Set down the material exactly as given, please, from its first line through the line that includes "- rewrite list_lookup_insert_ne".

*** Opening Supplied material ***

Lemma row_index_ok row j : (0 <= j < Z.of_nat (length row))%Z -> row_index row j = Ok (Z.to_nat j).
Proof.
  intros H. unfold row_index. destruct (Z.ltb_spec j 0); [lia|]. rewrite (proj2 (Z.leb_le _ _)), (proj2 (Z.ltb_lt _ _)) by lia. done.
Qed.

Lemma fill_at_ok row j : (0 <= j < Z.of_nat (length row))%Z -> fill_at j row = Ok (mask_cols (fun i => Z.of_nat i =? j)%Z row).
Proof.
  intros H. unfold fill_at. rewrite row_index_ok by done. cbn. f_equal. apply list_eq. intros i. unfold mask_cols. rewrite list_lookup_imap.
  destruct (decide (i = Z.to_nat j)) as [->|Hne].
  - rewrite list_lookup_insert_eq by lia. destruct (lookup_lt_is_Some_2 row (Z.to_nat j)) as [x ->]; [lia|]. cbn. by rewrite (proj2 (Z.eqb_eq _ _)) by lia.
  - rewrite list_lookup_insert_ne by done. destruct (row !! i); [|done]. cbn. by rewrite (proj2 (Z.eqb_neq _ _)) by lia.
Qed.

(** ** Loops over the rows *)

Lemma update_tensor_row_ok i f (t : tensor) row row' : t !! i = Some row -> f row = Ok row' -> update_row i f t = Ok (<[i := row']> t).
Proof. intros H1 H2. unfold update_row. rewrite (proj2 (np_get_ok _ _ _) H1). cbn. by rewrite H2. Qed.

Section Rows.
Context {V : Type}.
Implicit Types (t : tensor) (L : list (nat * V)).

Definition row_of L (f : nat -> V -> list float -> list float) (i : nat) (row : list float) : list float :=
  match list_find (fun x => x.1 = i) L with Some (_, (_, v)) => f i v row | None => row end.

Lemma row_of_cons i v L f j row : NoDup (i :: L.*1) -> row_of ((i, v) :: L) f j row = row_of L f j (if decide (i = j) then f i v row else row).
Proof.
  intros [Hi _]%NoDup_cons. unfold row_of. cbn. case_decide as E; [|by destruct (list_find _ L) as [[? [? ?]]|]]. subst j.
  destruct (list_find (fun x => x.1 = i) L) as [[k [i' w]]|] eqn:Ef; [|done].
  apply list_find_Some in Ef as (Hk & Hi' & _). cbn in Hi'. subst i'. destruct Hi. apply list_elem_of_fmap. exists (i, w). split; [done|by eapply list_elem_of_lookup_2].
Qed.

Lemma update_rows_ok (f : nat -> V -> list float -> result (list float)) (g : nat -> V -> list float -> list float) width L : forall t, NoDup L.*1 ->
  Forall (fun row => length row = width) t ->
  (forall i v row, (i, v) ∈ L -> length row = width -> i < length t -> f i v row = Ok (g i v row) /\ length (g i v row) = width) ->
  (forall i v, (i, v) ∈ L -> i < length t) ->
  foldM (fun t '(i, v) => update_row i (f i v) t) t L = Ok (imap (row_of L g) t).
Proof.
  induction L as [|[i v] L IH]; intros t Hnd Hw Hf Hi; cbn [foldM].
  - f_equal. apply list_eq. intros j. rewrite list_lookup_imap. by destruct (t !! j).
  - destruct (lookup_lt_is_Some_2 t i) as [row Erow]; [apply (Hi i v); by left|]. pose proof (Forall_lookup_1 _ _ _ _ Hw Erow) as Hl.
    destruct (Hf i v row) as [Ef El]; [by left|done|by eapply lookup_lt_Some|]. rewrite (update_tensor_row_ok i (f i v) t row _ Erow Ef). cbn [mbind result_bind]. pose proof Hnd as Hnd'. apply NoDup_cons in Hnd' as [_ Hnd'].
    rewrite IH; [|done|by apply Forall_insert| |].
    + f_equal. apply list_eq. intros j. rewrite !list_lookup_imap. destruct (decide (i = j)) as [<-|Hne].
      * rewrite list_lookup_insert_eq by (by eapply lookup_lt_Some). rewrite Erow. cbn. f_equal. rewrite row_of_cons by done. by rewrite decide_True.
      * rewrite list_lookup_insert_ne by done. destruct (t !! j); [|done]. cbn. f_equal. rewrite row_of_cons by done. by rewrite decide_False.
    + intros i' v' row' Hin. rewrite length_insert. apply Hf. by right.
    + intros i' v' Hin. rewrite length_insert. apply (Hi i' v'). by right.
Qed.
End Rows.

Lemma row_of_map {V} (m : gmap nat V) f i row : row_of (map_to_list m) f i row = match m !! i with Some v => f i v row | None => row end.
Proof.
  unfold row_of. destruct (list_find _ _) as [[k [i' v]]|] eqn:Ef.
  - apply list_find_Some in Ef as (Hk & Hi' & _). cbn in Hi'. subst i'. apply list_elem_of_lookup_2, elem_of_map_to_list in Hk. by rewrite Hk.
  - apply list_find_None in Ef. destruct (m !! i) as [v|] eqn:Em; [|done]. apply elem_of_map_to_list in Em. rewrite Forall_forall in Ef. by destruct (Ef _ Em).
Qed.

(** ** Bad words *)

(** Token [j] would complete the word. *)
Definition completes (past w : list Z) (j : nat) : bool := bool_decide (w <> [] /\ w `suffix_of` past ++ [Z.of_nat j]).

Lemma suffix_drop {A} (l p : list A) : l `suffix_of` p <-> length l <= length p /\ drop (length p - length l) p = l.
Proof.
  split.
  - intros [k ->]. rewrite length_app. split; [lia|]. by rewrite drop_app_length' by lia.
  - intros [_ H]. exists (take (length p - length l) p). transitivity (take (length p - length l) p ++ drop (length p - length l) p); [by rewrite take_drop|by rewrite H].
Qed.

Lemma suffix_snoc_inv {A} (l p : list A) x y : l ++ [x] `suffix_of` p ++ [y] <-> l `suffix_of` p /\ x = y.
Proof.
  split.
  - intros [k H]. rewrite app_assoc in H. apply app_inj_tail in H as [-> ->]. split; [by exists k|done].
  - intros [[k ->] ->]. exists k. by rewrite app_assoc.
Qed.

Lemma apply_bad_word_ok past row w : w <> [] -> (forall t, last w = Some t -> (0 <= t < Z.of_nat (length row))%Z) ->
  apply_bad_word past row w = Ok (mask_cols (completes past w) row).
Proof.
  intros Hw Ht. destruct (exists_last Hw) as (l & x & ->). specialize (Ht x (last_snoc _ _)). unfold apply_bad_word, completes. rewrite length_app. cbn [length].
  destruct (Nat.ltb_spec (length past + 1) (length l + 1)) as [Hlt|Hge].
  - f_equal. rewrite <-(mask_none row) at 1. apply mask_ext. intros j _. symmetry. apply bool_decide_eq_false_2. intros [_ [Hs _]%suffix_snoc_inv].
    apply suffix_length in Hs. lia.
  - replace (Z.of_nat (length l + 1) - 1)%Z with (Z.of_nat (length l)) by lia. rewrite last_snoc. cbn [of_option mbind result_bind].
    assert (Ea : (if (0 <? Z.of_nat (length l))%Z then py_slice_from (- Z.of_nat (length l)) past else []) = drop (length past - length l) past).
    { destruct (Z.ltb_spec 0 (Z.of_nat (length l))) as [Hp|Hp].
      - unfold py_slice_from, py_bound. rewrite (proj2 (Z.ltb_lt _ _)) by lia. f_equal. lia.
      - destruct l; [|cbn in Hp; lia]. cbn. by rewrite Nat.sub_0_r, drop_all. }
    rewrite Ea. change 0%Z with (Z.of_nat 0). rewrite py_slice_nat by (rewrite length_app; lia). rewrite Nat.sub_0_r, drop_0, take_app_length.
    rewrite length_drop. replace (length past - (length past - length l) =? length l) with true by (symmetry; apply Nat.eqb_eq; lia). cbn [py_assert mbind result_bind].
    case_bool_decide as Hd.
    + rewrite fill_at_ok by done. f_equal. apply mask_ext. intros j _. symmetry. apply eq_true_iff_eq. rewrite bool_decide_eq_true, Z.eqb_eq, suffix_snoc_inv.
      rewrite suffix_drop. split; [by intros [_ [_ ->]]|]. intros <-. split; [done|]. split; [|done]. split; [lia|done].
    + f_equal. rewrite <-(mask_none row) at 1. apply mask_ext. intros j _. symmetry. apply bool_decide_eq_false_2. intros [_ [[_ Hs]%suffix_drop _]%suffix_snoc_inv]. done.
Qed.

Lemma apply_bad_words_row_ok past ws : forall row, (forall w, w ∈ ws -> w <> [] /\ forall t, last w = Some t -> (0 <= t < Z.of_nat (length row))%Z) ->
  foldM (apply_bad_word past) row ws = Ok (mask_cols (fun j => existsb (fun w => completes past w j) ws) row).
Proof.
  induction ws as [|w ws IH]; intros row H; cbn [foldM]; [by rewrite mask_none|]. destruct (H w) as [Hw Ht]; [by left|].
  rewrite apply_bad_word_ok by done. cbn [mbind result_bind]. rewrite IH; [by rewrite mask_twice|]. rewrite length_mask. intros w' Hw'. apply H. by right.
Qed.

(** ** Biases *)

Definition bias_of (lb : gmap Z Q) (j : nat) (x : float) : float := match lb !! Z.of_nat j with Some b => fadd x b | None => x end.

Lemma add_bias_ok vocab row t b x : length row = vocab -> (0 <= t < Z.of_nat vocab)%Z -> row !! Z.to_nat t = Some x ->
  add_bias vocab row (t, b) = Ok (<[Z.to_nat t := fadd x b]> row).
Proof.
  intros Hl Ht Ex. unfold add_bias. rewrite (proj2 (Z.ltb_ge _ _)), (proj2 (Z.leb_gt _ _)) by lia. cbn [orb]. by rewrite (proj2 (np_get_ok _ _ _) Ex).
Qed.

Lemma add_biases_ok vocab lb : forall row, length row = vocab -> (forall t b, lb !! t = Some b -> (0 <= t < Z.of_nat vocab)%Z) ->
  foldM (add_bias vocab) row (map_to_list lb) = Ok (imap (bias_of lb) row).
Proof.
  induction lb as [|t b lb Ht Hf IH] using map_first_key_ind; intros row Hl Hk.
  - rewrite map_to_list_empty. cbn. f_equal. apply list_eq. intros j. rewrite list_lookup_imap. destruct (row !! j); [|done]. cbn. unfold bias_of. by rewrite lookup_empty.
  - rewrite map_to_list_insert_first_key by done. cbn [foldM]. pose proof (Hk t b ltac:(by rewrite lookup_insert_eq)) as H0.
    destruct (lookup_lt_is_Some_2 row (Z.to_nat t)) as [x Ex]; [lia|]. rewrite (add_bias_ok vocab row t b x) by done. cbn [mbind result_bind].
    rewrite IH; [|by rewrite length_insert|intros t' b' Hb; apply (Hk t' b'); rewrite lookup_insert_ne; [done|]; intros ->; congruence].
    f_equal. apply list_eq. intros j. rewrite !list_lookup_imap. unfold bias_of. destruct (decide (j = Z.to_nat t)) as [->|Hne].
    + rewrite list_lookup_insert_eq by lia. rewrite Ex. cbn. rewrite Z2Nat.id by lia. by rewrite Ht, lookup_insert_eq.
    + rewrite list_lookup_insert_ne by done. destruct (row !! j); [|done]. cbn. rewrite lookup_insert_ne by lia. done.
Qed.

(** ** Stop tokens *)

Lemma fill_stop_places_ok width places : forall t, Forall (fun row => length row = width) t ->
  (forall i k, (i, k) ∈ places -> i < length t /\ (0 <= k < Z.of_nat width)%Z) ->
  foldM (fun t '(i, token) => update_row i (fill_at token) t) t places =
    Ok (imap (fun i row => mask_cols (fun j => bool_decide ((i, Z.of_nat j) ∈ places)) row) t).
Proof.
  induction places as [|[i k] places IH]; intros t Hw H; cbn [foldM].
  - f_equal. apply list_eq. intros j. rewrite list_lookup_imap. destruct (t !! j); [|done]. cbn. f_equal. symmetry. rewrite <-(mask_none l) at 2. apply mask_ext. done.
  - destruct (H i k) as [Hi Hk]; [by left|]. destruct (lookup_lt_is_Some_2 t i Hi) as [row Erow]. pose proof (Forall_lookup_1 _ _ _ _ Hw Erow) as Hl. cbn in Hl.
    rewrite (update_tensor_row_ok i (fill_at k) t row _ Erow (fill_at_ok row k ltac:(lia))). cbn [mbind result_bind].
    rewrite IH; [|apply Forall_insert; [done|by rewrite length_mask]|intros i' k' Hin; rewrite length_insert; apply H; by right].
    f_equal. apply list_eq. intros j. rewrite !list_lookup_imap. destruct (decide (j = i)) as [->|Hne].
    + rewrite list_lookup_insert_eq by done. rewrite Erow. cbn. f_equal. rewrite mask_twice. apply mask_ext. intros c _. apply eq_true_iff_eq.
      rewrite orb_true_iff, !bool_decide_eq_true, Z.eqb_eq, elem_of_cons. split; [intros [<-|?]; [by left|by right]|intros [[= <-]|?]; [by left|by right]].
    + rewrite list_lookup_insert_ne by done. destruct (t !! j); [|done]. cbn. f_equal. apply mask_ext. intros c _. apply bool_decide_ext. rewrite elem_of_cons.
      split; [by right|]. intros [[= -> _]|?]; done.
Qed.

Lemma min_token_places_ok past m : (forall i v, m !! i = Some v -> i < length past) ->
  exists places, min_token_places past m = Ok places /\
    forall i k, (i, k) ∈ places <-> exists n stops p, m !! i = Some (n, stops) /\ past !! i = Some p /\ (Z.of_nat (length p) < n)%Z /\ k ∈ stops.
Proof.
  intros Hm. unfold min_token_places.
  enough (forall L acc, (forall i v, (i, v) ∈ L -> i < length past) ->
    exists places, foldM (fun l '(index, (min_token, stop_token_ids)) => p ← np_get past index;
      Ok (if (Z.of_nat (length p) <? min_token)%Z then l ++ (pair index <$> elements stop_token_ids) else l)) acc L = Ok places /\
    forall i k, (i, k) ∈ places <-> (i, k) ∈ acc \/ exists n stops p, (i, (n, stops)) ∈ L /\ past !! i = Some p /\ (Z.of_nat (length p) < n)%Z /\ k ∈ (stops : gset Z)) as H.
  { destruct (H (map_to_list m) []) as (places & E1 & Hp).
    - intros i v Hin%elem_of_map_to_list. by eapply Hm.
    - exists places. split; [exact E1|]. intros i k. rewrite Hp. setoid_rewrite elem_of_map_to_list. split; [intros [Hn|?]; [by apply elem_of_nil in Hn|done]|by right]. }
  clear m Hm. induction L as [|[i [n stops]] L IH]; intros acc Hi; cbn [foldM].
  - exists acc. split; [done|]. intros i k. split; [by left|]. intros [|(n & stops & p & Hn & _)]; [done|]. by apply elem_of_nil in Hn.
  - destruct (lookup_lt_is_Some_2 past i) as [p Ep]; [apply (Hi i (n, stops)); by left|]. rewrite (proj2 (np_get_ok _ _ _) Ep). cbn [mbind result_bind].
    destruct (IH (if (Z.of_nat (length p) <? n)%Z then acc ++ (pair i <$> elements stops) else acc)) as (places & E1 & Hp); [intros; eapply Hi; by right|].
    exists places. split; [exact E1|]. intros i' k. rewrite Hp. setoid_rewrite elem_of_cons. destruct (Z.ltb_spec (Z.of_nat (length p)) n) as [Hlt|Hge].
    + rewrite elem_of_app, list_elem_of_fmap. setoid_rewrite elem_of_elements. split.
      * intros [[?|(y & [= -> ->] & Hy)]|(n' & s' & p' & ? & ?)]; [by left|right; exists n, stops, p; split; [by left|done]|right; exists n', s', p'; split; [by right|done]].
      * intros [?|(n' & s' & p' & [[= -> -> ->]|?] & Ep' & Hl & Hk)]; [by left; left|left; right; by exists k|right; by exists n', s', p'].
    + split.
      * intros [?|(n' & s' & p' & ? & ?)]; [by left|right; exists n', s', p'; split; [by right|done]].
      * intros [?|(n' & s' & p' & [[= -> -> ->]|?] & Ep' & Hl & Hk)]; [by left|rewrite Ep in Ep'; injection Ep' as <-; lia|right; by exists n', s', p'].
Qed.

*** Closing Supplied material ***

→ Response area
Lemma row_index_ok row j : (0 <= j < Z.of_nat (length row))%Z -> row_index row j = Ok (Z.to_nat j).
Proof.
  intros H. unfold row_index. destruct (Z.ltb_spec j 0); [lia|]. rewrite (proj2 (Z.leb_le _ _)), (proj2 (Z.ltb_lt _ _)) by lia. done.
Qed.

Lemma fill_at_ok row j : (0 <= j < Z.of_nat (length row))%Z -> fill_at j row = Ok (mask_cols (fun i => Z.of_nat i =? j)%Z row).
Proof.
  intros H. unfold fill_at. rewrite row_index_ok by done. cbn. f_equal. apply list_eq. intros i. unfold mask_cols. rewrite list_lookup_imap.
  destruct (decide (i = Z.to_nat j)) as [->|Hne].
  - rewrite list_lookup_insert_eq by lia. destruct (lookup_lt_is_Some_2 row (Z.to_nat j)) as [x ->]; [lia|]. cbn. by rewrite (proj2 (Z.eqb_eq _ _)) by lia.
  - rewrite list_lookup_insert_ne by done. destruct (row !! i); [|done]. cbn. by rewrite (proj2 (Z.eqb_neq _ _)) by lia.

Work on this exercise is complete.